Records to use START
(** Index 4 selects the second certificate, whose common name is empty:
    no header entry comes of it. *)
Lemma certificate_by_index_modulo_witness :
  extraction.selected (extractor 4) (PeerCertificates threeCertificates)
    = Some (certificate "")
  ∧ ∃ ctx',
      certextractor.Handle (extractor 4) overTLS = Go.Done ("", ctx')
      ∧ HeaderValues (ReqHeader (CtxRequest ctx')) "X-CN" = [].
Proof.
  split; [done|].
  destruct (certificate_by_index_modulo (extractor 4) overTLS)
    as (_ & _ & Hbounded).
  destruct Hbounded as [_ (ctx' & Hhandle & _ & Hvalues)].
  - simpl. lia.
  - unfold Go.in_int16. simpl. lia.
  - exists ctx'. split; [exact Hhandle|].
    rewrite Hvalues. by vm_compute.
Defined.

(** The four indexes of the example, on three certificates. *)
Example three_certificates_indexes :
  certextractor.certIndex (extractor 0) 3 = Go.Done 0
  ∧ certextractor.certIndex (extractor (-1)) 3 = Go.Done 2
  ∧ certextractor.certIndex (extractor 3) 3 = Go.Done 0
  ∧ certextractor.certIndex (extractor (-4)) 3 = Go.Done 2.
Proof. by vm_compute. Qed.

(** Past 16384 certificates the 16-bit sum overflows: with 20000
    certificates and index 19999 the index computed is negative and the
    selection panics. *)
Example certIndex_overflow :
  certextractor.certIndex (extractor 19999) (Z.to_nat 20000) = Go.Done (-5537).
Proof. by vm_compute. Qed.

(** With 20000 certificates the selection panics. *)
Example Handle_panics_past_the_index_range :
  certextractor.Handle (extractor 19999)
    (onRequest (fun r => {| Method := Method r; URLPath := URLPath r;
                            ReqHeader := ReqHeader r; ReqPayload := ReqPayload r;
                            TLS := Some {| PeerCertificates :=
                                             replicate (Z.to_nat 20000) (certificate "cn") |} |})
       overTLS)
  = Go.Panic "index out of range".
Proof. by vm_compute. Qed.

(** A certificate extractor is replaced by an aggregator whose spec has
    no traffic controller to offer: [Init] panics, after the previous
    generation was closed. *)
Example Inherit_closes_before_a_panicking_Init :
  apiaggregator.Inherit
    (apiaggregator.spec (aggregator 100 false true [target "a"] body_x1 body_x2))
    (certextractor.asFilter (extractor 0))
    {| filters.calls := []; filters.resources := tt |}
  = (Go.Panic "BUG: raw config traffic controller not found",
     {| filters.calls := [filters.CallClose "CertExtractor" "cn";
                          filters.CallInit "APIAggregator" "agg"];
        filters.resources := tt |}).
Proof. by vm_compute. Qed.
(** X6. Sanitising keeps the length of a text exactly when the text is already
    sanitised; any other text comes out strictly shorter. *)
Theorem sanitize_string_same_length (x : str) :
  (len (sanitize_string x) =? len x) = is_sanitized x
  /\ (len (sanitize_string x) <? len x) = negb (is_sanitized x).
Proof.
  assert (Hle : (length (sanitize_string x) <= length x)%nat)
    by apply sublist_length, sanitize_string_sublist.
  assert (Heq : (len (sanitize_string x) =? len x) = is_sanitized x).
  { destruct (is_sanitized x) eqn:E.
    - rewrite (sanitize_string_fixed x E). apply Z.eqb_refl.
    - apply Z.eqb_neq. unfold len. intros Hlen.
      apply Nat2Z.inj in Hlen.
      pose proof (sublist_same_length _ _ (sanitize_string_sublist x) Hlen) as Hfix.
      pose proof (sanitize_string_is_sanitized x) as Hs.
      rewrite Hfix in Hs. congruence. }
  split; [exact Heq|].
  rewrite <- Heq. unfold len.
  destruct (Z.eqb_spec (Z.of_nat (length (sanitize_string x))) (Z.of_nat (length x)));
    cbn [negb]; [apply Z.ltb_ge | apply Z.ltb_lt]; lia.
Qed.

(** * Further properties of the greeter *)

Lemma Ok_inj {A} (a b : A) : Ok a = Ok b -> a = b.
Proof. intros H. injection H as H. exact H. Qed.

Lemma example_function_closed (name : str) (n : Z) :
  1 <= n ->
  example_function name n
  = Ok (greeting name
        ++ concat (repeat (of_string " " ++ greeting name) (Z.to_nat (n - 1)))).
Proof.
  intros Hn.
  assert (Hk : n = Z.of_nat (S (Z.to_nat (n - 1)))) by lia.
  rewrite Hk at 1. apply example_function_positive.
Qed.

Lemma concat_repeat_shift {A} (a b : list A) (k : nat) :
  a ++ concat (repeat (b ++ a) k) = concat (repeat (a ++ b) k) ++ a.
Proof.
  induction k as [|k IH]; cbn [repeat concat].
  - rewrite app_nil_r. reflexivity.
  - rewrite <- !app_assoc, <- IH. reflexivity.
Qed.


Lemma length_greeting (name : str) :
  length (greeting name) = (length name + 8)%nat.
Proof.
  unfold greeting. rewrite !length_app. cbn [of_string length]. lia.
Qed.

(** X7. Greetings add up: for [m, n >= 1], the greeting repeated [m + n]
    times is the one repeated [m] times, a space, and the one repeated [n]
    times. *)
Theorem example_function_add (name : str) (m n : Z) :
  1 <= m -> 1 <= n ->
  exists left right,
    example_function name m = Ok left
    /\ example_function name n = Ok right
    /\ example_function name (m + n) = Ok (left ++ of_string " " ++ right).
Proof.
  intros Hm Hn.
  rewrite !example_function_closed by lia.
  do 2 eexists. split; [reflexivity|]. split; [reflexivity|]. f_equal.
  replace (Z.to_nat (m + n - 1))
    with (Z.to_nat (m - 1) + S (Z.to_nat (n - 1)))%nat by lia.
  rewrite repeat_app, concat_app. cbn [repeat concat].
  rewrite <- !app_assoc. reflexivity.
Qed.

Lemma example_function_add_witness :
  1 <= 1 /\ 1 <= 2
  /\ exists left right,
       example_function (of_string "Bob") 1 = Ok left
       /\ example_function (of_string "Bob") 2 = Ok right
       /\ example_function (of_string "Bob") (1 + 2)
          = Ok (left ++ of_string " " ++ right).
Proof.
  split; [lia|]. split; [lia|].
  apply (example_function_add (of_string "Bob") 1 2); lia.
Defined.

(** X8. For a fixed count [n >= 1] the result determines the name: two names
    with the same result are the same name. *)
Theorem example_function_injective (a b : str) (n : Z) :
  1 <= n -> example_function a n = example_function b n -> a = b.
Proof.
  intros Hn Heq.
  rewrite !example_function_closed in Heq by assumption.
  apply Ok_inj in Heq.
  assert (Hlen : length a = length b).
  { pose proof (f_equal (@length Z) Heq) as Hl.
    rewrite !length_app, !length_concat_repeat, !length_app in Hl.
    rewrite !length_greeting in Hl. cbn [of_string length] in Hl. nia. }
  unfold greeting in Heq. rewrite <- !app_assoc in Heq.
  apply app_inv_head in Heq.
  apply (app_inj_1 _ _ _ _ Hlen) in Heq as [Hab _]. exact Hab.
Qed.

Lemma example_function_injective_witness :
  1 <= 2
  /\ example_function (of_string "Bob") 2 = example_function (of_string "Bob") 2
  /\ of_string "Bob" = of_string "Bob".
Proof.
  split; [lia|]. split; [reflexivity|].
  apply (example_function_injective (of_string "Bob") (of_string "Bob") 2);
    [lia | reflexivity].
Defined.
Records to use END
## Assignment
Each entry above needs to be output exactly as written.

## Finished exercise
(** Index 4 selects the second certificate, whose common name is empty:
    no header entry comes of it. *)
Lemma certificate_by_index_modulo_witness :
  extraction.selected (extractor 4) (PeerCertificates threeCertificates)
    = Some (certificate "")
  ∧ ∃ ctx',
      certextractor.Handle (extractor 4) overTLS = Go.Done ("", ctx')
      ∧ HeaderValues (ReqHeader (CtxRequest ctx')) "X-CN" = [].
Proof.
  split; [done|].
  destruct (certificate_by_index_modulo (extractor 4) overTLS)
    as (_ & _ & Hbounded).
  destruct Hbounded as [_ (ctx' & Hhandle & _ & Hvalues)].
  - simpl. lia.
  - unfold Go.in_int16. simpl. lia.
  - exists ctx'. split; [exact Hhandle|].
    rewrite Hvalues. by vm_compute.
Defined.

(** The four indexes of the example, on three certificates. *)
Example three_certificates_indexes :
  certextractor.certIndex (extractor 0) 3 = Go.Done 0
  ∧ certextractor.certIndex (extractor (-1)) 3 = Go.Done 2
  ∧ certextractor.certIndex (extractor 3) 3 = Go.Done 0
  ∧ certextractor.certIndex (extractor (-4)) 3 = Go.Done 2.
Proof. by vm_compute. Qed.

(** Past 16384 certificates the 16-bit sum overflows: with 20000
    certificates and index 19999 the index computed is negative and the
    selection panics. *)
Example certIndex_overflow :
  certextractor.certIndex (extractor 19999) (Z.to_nat 20000) = Go.Done (-5537).
Proof. by vm_compute. Qed.

(** With 20000 certificates the selection panics. *)
Example Handle_panics_past_the_index_range :
  certextractor.Handle (extractor 19999)
    (onRequest (fun r => {| Method := Method r; URLPath := URLPath r;
                            ReqHeader := ReqHeader r; ReqPayload := ReqPayload r;
                            TLS := Some {| PeerCertificates :=
                                             replicate (Z.to_nat 20000) (certificate "cn") |} |})
       overTLS)
  = Go.Panic "index out of range".
Proof. by vm_compute. Qed.

(** A certificate extractor is replaced by an aggregator whose spec has
    no traffic controller to offer: [Init] panics, after the previous
    generation was closed. *)
Example Inherit_closes_before_a_panicking_Init :
  apiaggregator.Inherit
    (apiaggregator.spec (aggregator 100 false true [target "a"] body_x1 body_x2))
    (certextractor.asFilter (extractor 0))
    {| filters.calls := []; filters.resources := tt |}
  = (Go.Panic "BUG: raw config traffic controller not found",
     {| filters.calls := [filters.CallClose "CertExtractor" "cn";
                          filters.CallInit "APIAggregator" "agg"];
        filters.resources := tt |}).
Proof. by vm_compute. Qed.
(** X6. Sanitising keeps the length of a text exactly when the text is already
    sanitised; any other text comes out strictly shorter. *)
Theorem sanitize_string_same_length (x : str) :
  (len (sanitize_string x) =? len x) = is_sanitized x
  /\ (len (sanitize_string x) <? len x) = negb (is_sanitized x).
Proof.
  assert (Hle : (length (sanitize_string x) <= length x)%nat)
    by apply sublist_length, sanitize_string_sublist.
  assert (Heq : (len (sanitize_string x) =? len x) = is_sanitized x).
  { destruct (is_sanitized x) eqn:E.
    - rewrite (sanitize_string_fixed x E). apply Z.eqb_refl.
    - apply Z.eqb_neq. unfold len. intros Hlen.
      apply Nat2Z.inj in Hlen.
      pose proof (sublist_same_length _ _ (sanitize_string_sublist x) Hlen) as Hfix.
      pose proof (sanitize_string_is_sanitized x) as Hs.
      rewrite Hfix in Hs. congruence. }
  split; [exact Heq|].
  rewrite <- Heq. unfold len.
  destruct (Z.eqb_spec (Z.of_nat (length (sanitize_string x))) (Z.of_nat (length x)));
    cbn [negb]; [apply Z.ltb_ge | apply Z.ltb_lt]; lia.
Qed.

(** * Further properties of the greeter *)

Lemma Ok_inj {A} (a b : A) : Ok a = Ok b -> a = b.
Proof. intros H. injection H as H. exact H. Qed.

Lemma example_function_closed (name : str) (n : Z) :
  1 <= n ->
  example_function name n
  = Ok (greeting name
        ++ concat (repeat (of_string " " ++ greeting name) (Z.to_nat (n - 1)))).
Proof.
  intros Hn.
  assert (Hk : n = Z.of_nat (S (Z.to_nat (n - 1)))) by lia.
  rewrite Hk at 1. apply example_function_positive.
Qed.

Lemma concat_repeat_shift {A} (a b : list A) (k : nat) :
  a ++ concat (repeat (b ++ a) k) = concat (repeat (a ++ b) k) ++ a.
Proof.
  induction k as [|k IH]; cbn [repeat concat].
  - rewrite app_nil_r. reflexivity.
  - rewrite <- !app_assoc, <- IH. reflexivity.
Qed.


Lemma length_greeting (name : str) :
  length (greeting name) = (length name + 8)%nat.
Proof.
  unfold greeting. rewrite !length_app. cbn [of_string length]. lia.
Qed.

(** X7. Greetings add up: for [m, n >= 1], the greeting repeated [m + n]
    times is the one repeated [m] times, a space, and the one repeated [n]
    times. *)
Theorem example_function_add (name : str) (m n : Z) :
  1 <= m -> 1 <= n ->
  exists left right,
    example_function name m = Ok left
    /\ example_function name n = Ok right
    /\ example_function name (m + n) = Ok (left ++ of_string " " ++ right).
Proof.
  intros Hm Hn.
  rewrite !example_function_closed by lia.
  do 2 eexists. split; [reflexivity|]. split; [reflexivity|]. f_equal.
  replace (Z.to_nat (m + n - 1))
    with (Z.to_nat (m - 1) + S (Z.to_nat (n - 1)))%nat by lia.
  rewrite repeat_app, concat_app. cbn [repeat concat].
  rewrite <- !app_assoc. reflexivity.
Qed.

Lemma example_function_add_witness :
  1 <= 1 /\ 1 <= 2
  /\ exists left right,
       example_function (of_string "Bob") 1 = Ok left
       /\ example_function (of_string "Bob") 2 = Ok right
       /\ example_function (of_string "Bob") (1 + 2)
          = Ok (left ++ of_string " " ++ right).
Proof.
  split; [lia|]. split; [lia|].
  apply (example_function_add (of_string "Bob") 1 2); lia.
Defined.

(** X8. For a fixed count [n >= 1] the result determines the name: two names
    with the same result are the same name. *)
Theorem example_function_injective (a b : str) (n : Z) :
  1 <= n -> example_function a n = example_function b n -> a = b.
Proof.
  intros Hn Heq.
  rewrite !example_function_closed in Heq by assumption.
  apply Ok_inj in Heq.
  assert (Hlen : length a = length b).
  { pose proof (f_equal (@length Z) Heq) as Hl.
    rewrite !length_app, !length_concat_repeat, !length_app in Hl.
    rewrite !length_greeting in Hl. cbn [of_string length] in Hl. nia. }
  unfold greeting in Heq. rewrite <- !app_assoc in Heq.
  apply app_inv_head in Heq.
  apply (app_inj_1 _ _ _ _ Hlen) in Heq as [Hab _]. exact Hab.
Qed.

Lemma example_function_injective_witness :
  1 <= 2
  /\ example_function (of_string "Bob") 2 = example_function (of_string "Bob") 2
  /\ of_string "Bob" = of_string "Bob".
Proof.
  split; [lia|]. split; [reflexivity|].
  apply (example_function_injective (of_string "Bob") (of_string "Bob") 2);
    [lia | reflexivity].
Defined.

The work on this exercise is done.